A phase 3 trial has demonstrated that treatment with telotristat etiprate can effectively lower the average number of daily bowel movements for individuals with carcinoid syndrome.
A phase 3 trial has demonstrated that treatment with telotristat etiprate can effectively lower the average number of daily bowel movements for individuals with carcinoid syndrome, according to a statement from the developer of the drug, Lexicon.
Carcinoid syndrome occurs as a result of serotonin and other chemicals secreted into the bloodstream by a carcinoid tumor, which is a rare type of cancer that commonly develops in the gastrointestinal (GI) tract or lungs. Telotristat etiprate helps reduce the production of serotonin, thus reducing the severity of carcinoid syndrome-related symptoms, by inhibiting the enzyme tryptophan hydroxylase.
The most common signs and symptoms of carcinoid syndrome include skin flushing, facial skin lesions, diarrhea, difficulty breathing, and a rapid heartbeat. Currently, telotristat etiprate is being tested in individuals for whom these symptoms were not adequately controlled by somatostatin analogs, which are the standard of care for patients with carcinoid syndrome. Based on the promise of the results, Lexicon is working with the FDA for a regulatory submission, according to the statement.
“Carcinoid syndrome is severely debilitating, preventing many patients from leading active and predictable lives, and unfortunately, a majority of patients will not be adequately controlled over time with the current standard of care," Lonnel Coats, president and chief executive officer at Lexicon, said in a statement. "We are committed to working closely with the FDA to file our first new drug application and to bring this innovative new treatment to patients whose lives are already impacted by the challenges of cancer.”
In the phase 3 study, which was known as TELESTAR, all patients continued treatment with a somatostatin analog in combination with either telotristat etiprate or placebo. Two doses of telotristat etiprate were used in the trial, both of which were found to be superior to placebo.
In those receiving a 250 mg dose of telotristat etiprate, there was a 29 percent reduction in the average number of daily bowel movements at week 12 compared with baseline. In a 500 mg arm, there was a 35 percent reduction. Those in the placebo arm experienced a 17 percent reduction in average daily bowel movements.
A greater than 30 percent reduction in daily bowel movements was experienced by 20 percent of patients in the placebo arm compared with 44 percent and 42 percent of those treated with telotristat etiprate in the 250 and 500 mg arms, respectively (P <.04).
In the study, patients experienced similar AEs in the placebo and investigational arms. Those receiving the 250 mg dose experienced GI discomfort and mood-related AEs that were similar to placebo. GI and mood-related AEs were better in the 250 mg arm compared with the 500 mg dose, according to Lexicon. Treatment discontinuations due to serious AEs were similar across all arms.

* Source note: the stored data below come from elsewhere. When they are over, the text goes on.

Definition JobEnterprise64 : JobDefinition :=
  mkJobDefinition "enterprise_job_64" "Enterprise workflow 64" 1
    (Some "Generated enterprise job with staged handlers and dependency chain.")
    [ mkTaskDefinition "task_0" "Step 0" "invoice.fetch" 20000 None None;
      mkTaskDefinition "task_1" "Step 1" "invoice.normalize" 25000 None (Some ["task_0"]);
      mkTaskDefinition "task_2" "Step 2" "invoice.post_gl" 30000 None (Some ["task_1"]);
      mkTaskDefinition "task_3" "Step 3" "reconcile.extract" 35000 None (Some ["task_2"]) ]
    [ mkConstraint "c1" "context.approved == true" SeverityBlock;
      mkConstraint "c2" "context.amount < 1000000" SeverityWarn ]
    DEFAULT_RETRY_POLICY [] [("domain", "finance"); ("pack", "64"); ("tier", "enterprise")]
    "2026-01-15T00:00:00.000Z" "2026-01-15T00:00:00.000Z".

Definition JobEnterprise65 : JobDefinition :=
  mkJobDefinition "enterprise_job_65" "Enterprise workflow 65" 1
    (Some "Generated enterprise job with staged handlers and dependency chain.")
    [ mkTaskDefinition "task_0" "Step 0" "invoice.normalize" 20000 None None;
      mkTaskDefinition "task_1" "Step 1" "invoice.post_gl" 25000 None (Some ["task_0"]);
      mkTaskDefinition "task_2" "Step 2" "reconcile.extract" 30000 None (Some ["task_1"]);
      mkTaskDefinition "task_3" "Step 3" "reconcile.match" 35000 None (Some ["task_2"]) ]
    [ mkConstraint "c1" "context.approved == true" SeverityBlock;
      mkConstraint "c2" "context.amount < 1000000" SeverityWarn ]
    DEFAULT_RETRY_POLICY [] [("domain", "finance"); ("pack", "65"); ("tier", "enterprise")]
    "2026-01-15T00:00:00.000Z" "2026-01-15T00:00:00.000Z".

Definition JobEnterprise66 : JobDefinition :=
  mkJobDefinition "enterprise_job_66" "Enterprise workflow 66" 1
    (Some "Generated enterprise job with staged handlers and dependency chain.")
    [ mkTaskDefinition "task_0" "Step 0" "invoice.post_gl" 20000 None None;
      mkTaskDefinition "task_1" "Step 1" "reconcile.extract" 25000 None (Some ["task_0"]);
      mkTaskDefinition "task_2" "Step 2" "reconcile.match" 30000 None (Some ["task_1"]);
      mkTaskDefinition "task_3" "Step 3" "onboard.validate" 35000 None (Some ["task_2"]) ]
    [ mkConstraint "c1" "context.approved == true" SeverityBlock;
      mkConstraint "c2" "context.amount < 1000000" SeverityWarn ]
    DEFAULT_RETRY_POLICY [] [("domain", "finance"); ("pack", "66"); ("tier", "enterprise")]
    "2026-01-15T00:00:00.000Z" "2026-01-15T00:00:00.000Z".

Definition JobEnterprise67 : JobDefinition :=
  mkJobDefinition "enterprise_job_67" "Enterprise workflow 67" 1
    (Some "Generated enterprise job with staged handlers and dependency chain.")
    [ mkTaskDefinition "task_0" "Step 0" "reconcile.extract" 20000 None None;
      mkTaskDefinition "task_1" "Step 1" "reconcile.match" 25000 None (Some ["task_0"]);
      mkTaskDefinition "task_2" "Step 2" "onboard.validate" 30000 None (Some ["task_1"]);
      mkTaskDefinition "task_3" "Step 3" "onboard.provision" 35000 None (Some ["task_2"]) ]
    [ mkConstraint "c1" "context.approved == true" SeverityBlock;
      mkConstraint "c2" "context.amount < 1000000" SeverityWarn ]
    DEFAULT_RETRY_POLICY [] [("domain", "finance"); ("pack", "67"); ("tier", "enterprise")]
    "2026-01-15T00:00:00.000Z" "2026-01-15T00:00:00.000Z".

Definition JobEnterprise68 : JobDefinition :=
  mkJobDefinition "enterprise_job_68" "Enterprise workflow 68" 1
    (Some "Generated enterprise job with staged handlers and dependency chain.")
    [ mkTaskDefinition "task_0" "Step 0" "reconcile.match" 20000 None None;
      mkTaskDefinition "task_1" "Step 1" "onboard.validate" 25000 None (Some ["task_0"]);
      mkTaskDefinition "task_2" "Step 2" "onboard.provision" 30000 None (Some ["task_1"]);
      mkTaskDefinition "task_3" "Step 3" "report.aggregate" 35000 None (Some ["task_2"]) ]
    [ mkConstraint "c1" "context.approved == true" SeverityBlock;
      mkConstraint "c2" "context.amount < 1000000" SeverityWarn ]
    DEFAULT_RETRY_POLICY [] [("domain", "finance"); ("pack", "68"); ("tier", "enterprise")]
    "2026-01-15T00:00:00.000Z" "2026-01-15T00:00:00.000Z".

Definition JobEnterprise69 : JobDefinition :=
  mkJobDefinition "enterprise_job_69" "Enterprise workflow 69" 1
    (Some "Generated enterprise job with staged handlers and dependency chain.")
    [ mkTaskDefinition "task_0" "Step 0" "onboard.validate" 20000 None None;
      mkTaskDefinition "task_1" "Step 1" "onboard.provision" 25000 None (Some ["task_0"]);
      mkTaskDefinition "task_2" "Step 2" "report.aggregate" 30000 None (Some ["task_1"]);
      mkTaskDefinition "task_3" "Step 3" "invoice.fetch" 35000 None (Some ["task_2"]) ]
    [ mkConstraint "c1" "context.approved == true" SeverityBlock;
      mkConstraint "c2" "context.amount < 1000000" SeverityWarn ]
    DEFAULT_RETRY_POLICY [] [("domain", "finance"); ("pack", "69"); ("tier", "enterprise")]
    "2026-01-15T00:00:00.000Z" "2026-01-15T00:00:00.000Z".

Definition JobEnterprise70 : JobDefinition :=
  mkJobDefinition "enterprise_job_70" "Enterprise workflow 70" 1
    (Some "Generated enterprise job with staged handlers and dependency chain.")
    [ mkTaskDefinition "task_0" "Step 0" "onboard.provision" 20000 None None;
      mkTaskDefinition "task_1" "Step 1" "report.aggregate" 25000 None (Some ["task_0"]);
      mkTaskDefinition "task_2" "Step 2" "invoice.fetch" 30000 None (Some ["task_1"]);
      mkTaskDefinition "task_3" "Step 3" "invoice.normalize" 35000 None (Some ["task_2"]) ]
    [ mkConstraint "c1" "context.approved == true" SeverityBlock;
      mkConstraint "c2" "context.amount < 1000000" SeverityWarn ]
    DEFAULT_RETRY_POLICY [] [("domain", "finance"); ("pack", "70"); ("tier", "enterprise")]
    "2026-01-15T00:00:00.000Z" "2026-01-15T00:00:00.000Z".

Definition JobEnterprise71 : JobDefinition :=
  mkJobDefinition "enterprise_job_71" "Enterprise workflow 71" 1
    (Some "Generated enterprise job with staged handlers and dependency chain.")
    [ mkTaskDefinition "task_0" "Step 0" "report.aggregate" 20000 None None;
      mkTaskDefinition "task_1" "Step 1" "invoice.fetch" 25000 None (Some ["task_0"]);
      mkTaskDefinition "task_2" "Step 2" "invoice.normalize" 30000 None (Some ["task_1"]);
      mkTaskDefinition "task_3" "Step 3" "invoice.post_gl" 35000 None (Some ["task_2"]) ]
    [ mkConstraint "c1" "context.approved == true" SeverityBlock;
      mkConstraint "c2" "context.amount < 1000000" SeverityWarn ]
    DEFAULT_RETRY_POLICY [] [("domain", "finance"); ("pack", "71"); ("tier", "enterprise")]
    "2026-01-15T00:00:00.000Z" "2026-01-15T00:00:00.000Z".

Definition JobEnterprise72 : JobDefinition :=
  mkJobDefinition "enterprise_job_72" "Enterprise workflow 72" 1
    (Some "Generated enterprise job with staged handlers and dependency chain.")
    [ mkTaskDefinition "task_0" "Step 0" "invoice.fetch" 20000 None None;
      mkTaskDefinition "task_1" "Step 1" "invoice.normalize" 25000 None (Some ["task_0"]);
      mkTaskDefinition "task_2" "Step 2" "invoice.post_gl" 30000 None (Some ["task_1"]);
      mkTaskDefinition "task_3" "Step 3" "reconcile.extract" 35000 None (Some ["task_2"]) ]
    [ mkConstraint "c1" "context.approved == true" SeverityBlock;
      mkConstraint "c2" "context.amount < 1000000" SeverityWarn ]
    DEFAULT_RETRY_POLICY [] [("domain", "finance"); ("pack", "72"); ("tier", "enterprise")]
    "2026-01-15T00:00:00.000Z" "2026-01-15T00:00:00.000Z".

Definition JobEnterprise73 : JobDefinition :=
  mkJobDefinition "enterprise_job_73" "Enterprise workflow 73" 1
    (Some "Generated enterprise job with staged handlers and dependency chain.")
    [ mkTaskDefinition "task_0" "Step 0" "invoice.normalize" 20000 None None;
      mkTaskDefinition "task_1" "Step 1" "invoice.post_gl" 25000 None (Some ["task_0"]);
      mkTaskDefinition "task_2" "Step 2" "reconcile.extract" 30000 None (Some ["task_1"]);
      mkTaskDefinition "task_3" "Step 3" "reconcile.match" 35000 None (Some ["task_2"]) ]
    [ mkConstraint "c1" "context.approved == true" SeverityBlock;
      mkConstraint "c2" "context.amount < 1000000" SeverityWarn ]
    DEFAULT_RETRY_POLICY [] [("domain", "finance"); ("pack", "73"); ("tier", "enterprise")]
    "2026-01-15T00:00:00.000Z" "2026-01-15T00:00:00.000Z".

Other findings from the study are being prepared for presentation at an upcoming medical meeting, according to Lexicon.
"The TELESTAR results are promising, and the community of patients and caregivers who live and deal with carcinoid syndrome are excited about the prospect of a new treatment becoming available," principal investigator of the study Matthew H. Kulke, director, Program in Neuroendocrine and Carcinoid Tumors and Senior Physician, Dana-Farber Cancer Institute, said in a statement.
Telotristat etiprate was granted a fast track designation in 2008 and a subsequent orphan drug designation in 2012. The TELESTAR trial is the first successful phase III trial completed by Lexicon. If approved, telotristat etiprate would be the first therapy approved for carcinoid syndrome in more than 16 years.
A second phase III study, TELEPATH, is exploring expanded treatment with telotristat etiprate at the 250 mg and 500 mg thrice daily for patients with carcinoid syndrome. Treatment-related AEs are the primary endpoint of this study (NCT02026063).